French and Morris maneuvered the Advocate through many national, state, and local events. In 1934 the newspaper was eighty-eight years old, and to celebrate its longevity a historical edition of 132 pages was published. The second historical edition was published thirty-four years later, on May 12, 1968, by editor-publisher Morris Roberts. Roberts had become connected with the Advocate along with a group of leading Victoria citizens-Joseph V. Vandenberge, David E. Blackburn, J. M. Pickering, Thomas O'Connor, W. B. Callan, Claude K. McCan, Roger Williams, and J. V. Vandenberge, Jr.-who, with help from the estate of James F. Welder, Jr., purchased the Advocate on October 1, 1942. In April 1961 Roberts purchased all the stock of the Victoria Publishing Company. Roberts had worked on the Brownsville Herald, served as a state representative and state senator, and owned radio station KVIC in Victoria.
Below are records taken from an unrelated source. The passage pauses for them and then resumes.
Lemma lazy_star_mono cls taken s g g2 :
  is_Some (lazy_star cls taken s g k) ->
  is_Some (lazy_star cls taken s g2 k2).
Proof using k_k2.
  revert taken. induction s as [|c s IH]; intros taken; simpl.
  - destruct (k taken [] g) eqn:Hk; [|intros [? [=]]].
    intros _. destruct (k_k2 taken [] g g2) as [y ->]; eauto.
  - destruct (k taken (c :: s) g) eqn:Hk.
    + intros _. destruct (k_k2 taken (c :: s) g g2) as [y ->]; eauto.
    + destruct (k2 taken (c :: s) g2); eauto.
      destruct (cls c); [apply IH | intros [? [=]]].
Qed.
End Monotone.

Lemma rmatch_mono {A B : Type} r :
  forall s g g2 (k : @cont A) (k2 : @cont B),
    (forall m rest ga gb, is_Some (k m rest ga) -> is_Some (k2 m rest gb)) ->
    is_Some (rmatch r s g k) -> is_Some (rmatch r s g2 k2).
Proof.
  induction r as [p|cls|cls|r1 IH1 r2 IH2|r1 IH1 r2 IH2|n r IH];
    intros s g g2 k k2 Hk; simpl.
  - destruct (strip_prefix p s); [eauto | intros [? [=]]].
  - destruct s as [|c s]; [intros [? [=]]|].
    destruct (cls c); [|intros [? [=]]].
    apply greedy_star_mono; auto.
  - apply lazy_star_mono; auto.
  - destruct (rmatch r1 s g k) eqn:H1.
    + intros _. destruct (IH1 s g g2 k k2 Hk) as [y ->]; eauto.
    + intros H2. destruct (rmatch r1 s g2 k2); eauto.
  - apply IH1. intros m rest ga gb. apply IH2. intros; eauto.
  - apply IH. intros; eauto.
Qed.

(** Where the pattern matches nowhere, every run of it fails. *)
Lemma rmatch_no_match {A : Type} r s g (k : @cont A) :
  matches_at r s = false -> rmatch r s g k = None.
Proof.
  unfold matches_at, re_match. intros Hm.
  destruct (rmatch r s g k) eqn:Hr; [|reflexivity].
  destruct (rmatch_mono r s g no_groups k
              (fun m rest g => Some (MatchObj m g rest))) as [y Hy]; eauto.
  rewrite Hy in Hm. discriminate.
Qed.

Lemma no_match_in_split r pre post u v :
  no_match_in r pre post = true -> pre = u ++ v -> v <> [] ->
  matches_at r (v ++ post) = false.
Proof.
  revert pre. induction u as [|c u IH]; intros pre H -> Hv; simpl in *.
  - destruct v as [|c v]; [congruence|]. simpl in H.
    apply andb_true_iff in H as [H _]. apply negb_true_iff in H. exact H.
  - apply andb_true_iff in H as [_ H]. eapply IH; eauto.
Qed.

(** *** The order of the attempts *)

Section Priority.
Context {A : Type}.
Implicit Types (k : @cont A) (s m rest taken : text) (g : groups).

Lemma greedy_star_max cls ws rest taken g k x :
  forallb cls ws = true -> stops cls rest ->
  k (taken ++ ws) rest g = Some x ->
  greedy_star cls taken (ws ++ rest) g k = Some x.
Proof.
  revert taken. induction ws as [|c ws IH]; intros taken Hws Hrest; simpl.
  - rewrite app_nil_r. destruct rest as [|c rest]; simpl; auto.
    simpl in Hrest. rewrite Hrest. auto.
  - simpl in Hws. apply andb_true_iff in Hws as [-> Hws]. intros Hk.
    rewrite (IH (taken ++ [c])); auto. rewrite <- app_assoc. exact Hk.
Qed.

(** [X+] hands the whole run to its continuation first. *)
Lemma rmatch_plus_max cls ws rest g k x :
  ws <> [] -> forallb cls ws = true -> stops cls rest ->
  k ws rest g = Some x ->
  rmatch (Plus cls) (ws ++ rest) g k = Some x.
Proof.
  destruct ws as [|c ws]; [congruence|]. intros _ Hws Hrest Hk. simpl.
  simpl in Hws. apply andb_true_iff in Hws as [-> Hws].
  apply greedy_star_max; auto.
Qed.

Lemma rmatch_lit p rest g k : rmatch (Lit p) (p ++ rest) g k = k p rest g.
Proof. simpl. rewrite strip_prefix_app. reflexivity. Qed.

Lemma lazy_star_here cls taken s g k x :
  k taken s g = Some x -> lazy_star cls taken s g k = Some x.
Proof. intros H. destruct s; simpl; rewrite H; reflexivity. Qed.

(** [X*?] passes over every position where its continuation fails. *)
Lemma lazy_star_skip cls pre post taken g k :
  forallb cls pre = true ->
  (forall u v, pre = u ++ v -> v <> [] ->
               k (taken ++ u) (v ++ post) g = None) ->
  lazy_star cls taken (pre ++ post) g k
  = lazy_star cls (taken ++ pre) post g k.
Proof.
  revert taken. induction pre as [|c pre IH]; intros taken Hcls Hk.
  - rewrite app_nil_r. reflexivity.
  - simpl in Hcls. apply andb_true_iff in Hcls as [Hc Hcls]. simpl.
    assert (H0 := Hk [] (c :: pre) eq_refl ltac:(discriminate)).
    rewrite app_nil_r in H0. simpl in H0. rewrite H0.
    rewrite Hc, (IH (taken ++ [c])); auto.
    + rewrite <- app_assoc. reflexivity.
    + intros u v -> Hv. rewrite <- app_assoc. apply (Hk (c :: u) v); auto.
Qed.

Lemma forallb_dot_all m : forallb dot_all m = true.
Proof. induction m; simpl; auto. Qed.
End Priority.

(** * Properties of the pattern *)

Section Blocks.
Context {A : Type}.
Implicit Types (k : @cont A) (g : groups).

Lemma rmatch_cat r1 r2 s g k :
  rmatch (Cat r1 r2) s g k
  = rmatch r1 s g (fun m1 s1 g1 =>
      rmatch r2 s1 g1 (fun m2 s2 g2 => k (m1 ++ m2) s2 g2)).
Proof. reflexivity. Qed.

Lemma rmatch_group n r s g k :
  rmatch (Group n r) s g k
  = rmatch r s g (fun m s' g' => k m s' (set_group n m g')).
Proof. reflexivity. Qed.

Lemma rmatch_lazy_star cls s g k :
  rmatch (LazyStar cls) s g k = lazy_star cls [] s g k.
Proof. reflexivity. Qed.

Lemma handler_keyword_stops kw rest :
  is_handler_keyword kw -> stops is_space (kw ++ rest).
Proof. intros [-> | [-> | ->]]; reflexivity. Qed.

Lemma rmatch_handler_keyword kw rest g k x :
  is_handler_keyword kw -> k kw rest g = Some x ->
  rmatch handler_keyword (kw ++ rest) g k = Some x.
Proof. intros [-> | [-> | ->]] Hk; simpl; rewrite Hk; reflexivity. Qed.

(** [\n\s+(?:rescue|catch|after)] on a handler line. *)
Lemma rmatch_handler_head ws kw rest g k x :
  indentation ws -> is_handler_keyword kw ->
  k (nl :: ws ++ kw) rest g = Some x ->
  rmatch handler_head (nl :: ws ++ kw ++ rest) g k = Some x.
Proof.
  intros [Hne Hws] Hkw Hk. unfold handler_head.
  rewrite rmatch_cat. change (nl :: ws ++ kw ++ rest)
    with ([nl] ++ ws ++ kw ++ rest).
  rewrite rmatch_lit, rmatch_cat.
  apply rmatch_plus_max; [exact Hne | exact Hws | |].
  - apply handler_keyword_stops, Hkw.
  - apply rmatch_handler_keyword; auto.
Qed.

(** [\n\s+end] on a terminator line. *)
Lemma rmatch_end_clause ws rest g k x :
  indentation ws ->
  k (end_line ws) rest g = Some x ->
  rmatch end_clause_re (end_line ws ++ rest) g k = Some x.
Proof.
  intros [Hne Hws] Hk. unfold end_clause_re, end_line in *.
  rewrite rmatch_cat. change ((nl :: ws ++ str "end") ++ rest)
    with ([nl] ++ (ws ++ str "end") ++ rest).
  rewrite rmatch_lit, rmatch_cat, <- app_assoc.
  apply rmatch_plus_max; [exact Hne | exact Hws | reflexivity |].
  rewrite rmatch_lit. exact Hk.
Qed.
End Blocks.

Lemma handler_clause_app ws kw h rest :
  handler_clause ws kw h ++ rest = nl :: ws ++ kw ++ h ++ rest.
Proof. unfold handler_clause. simpl. rewrite <- !app_assoc. reflexivity. Qed.

(** A block whose body holds no handler line and whose handler clause holds
    no terminator line is matched as a whole, group by group. *)
Lemma re_match_block ws1 body ws2 kw h ws3 rest :
  indentation ws1 -> indentation ws2 -> indentation ws3 ->
  is_handler_keyword kw ->
  no_match_in handler_head body
    (handler_clause ws2 kw h ++ end_line ws3 ++ rest) = true ->
  no_match_in end_clause_re h (end_line ws3 ++ rest) = true ->
  re_match try_pattern
    (open_line ws1 ++ body ++ handler_clause ws2 kw h ++ end_line ws3 ++ rest)
  = Some (MatchObj
            (open_line ws1 ++ body ++ handler_clause ws2 kw h ++ end_line ws3)
            (block_groups ws1 body (handler_clause ws2 kw h) (end_line ws3))
            rest).
Proof.
  intros [Hne1 Hws1] Hi2 Hi3 Hkw Hbody Hh.
  unfold re_match, try_pattern, open_line.
  rewrite rmatch_cat, rmatch_group.
  rewrite <- !app_assoc.
  apply rmatch_plus_max; [exact Hne1 | exact Hws1 | reflexivity |].
  rewrite rmatch_cat. rewrite (app_assoc (str "try do") [nl]).
  rewrite rmatch_lit, rmatch_cat, rmatch_group, rmatch_lazy_star.
  rewrite lazy_star_skip; [|apply forallb_dot_all|].
  2:{ intros u v Hsplit Hv. rewrite rmatch_cat, rmatch_group, rmatch_cat.
      apply rmatch_no_match. eapply no_match_in_split; eauto. }
  apply lazy_star_here.
  rewrite rmatch_cat, rmatch_group, rmatch_cat.
  rewrite handler_clause_app. apply rmatch_handler_head; auto.
  rewrite rmatch_lazy_star, lazy_star_skip; [|apply forallb_dot_all|].
  2:{ intros u v Hsplit Hv. rewrite rmatch_group.
      apply rmatch_no_match. eapply no_match_in_split; eauto. }
  apply lazy_star_here. rewrite rmatch_group.
  apply rmatch_end_clause; auto.
  unfold block_groups, handler_clause. simpl. rewrite <- !app_assoc.
  reflexivity.
Qed.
Like his predecessors on the Advocate he was a Democrat; he was appointed to several governmental positions-to the board of regents of Texas College of Arts and Industries (now Texas A&I University) in 1941, to the Liquor Control Board in 1941, and to the Texas Board of Corrections in 1960. In January 1980 John Roberts, son of Morris Roberts, became president and publisher of the Advocate, and thereafter the newspaper became politically independent, more for the candidate or issue than for a particular party.
When the Advocate was purchased in 1942 it had a circulation of 2,200, averaged from six to eight pages, and was published six days a week. The weekly Advocate was still being published in 1943. The plant was a one-story building on South William Street, and the paper had twenty employees on its staff. In 1968 the circulation had increased to over 20,000, each edition had from twenty to forty pages, and the paper was published seven days a week with the exception of Christmas Day. The plant was on East Constitution and had added a second story. Its employee force had increased to more than 100. The Advocate of 1994 had a daily circulation of 41,000 and a Sunday one of 44,000. The plant remained on East Constitution, and staff numbered 158 full-time and thirty part-time employees. The paper was still published seven days a week with the exception of Christmas Day.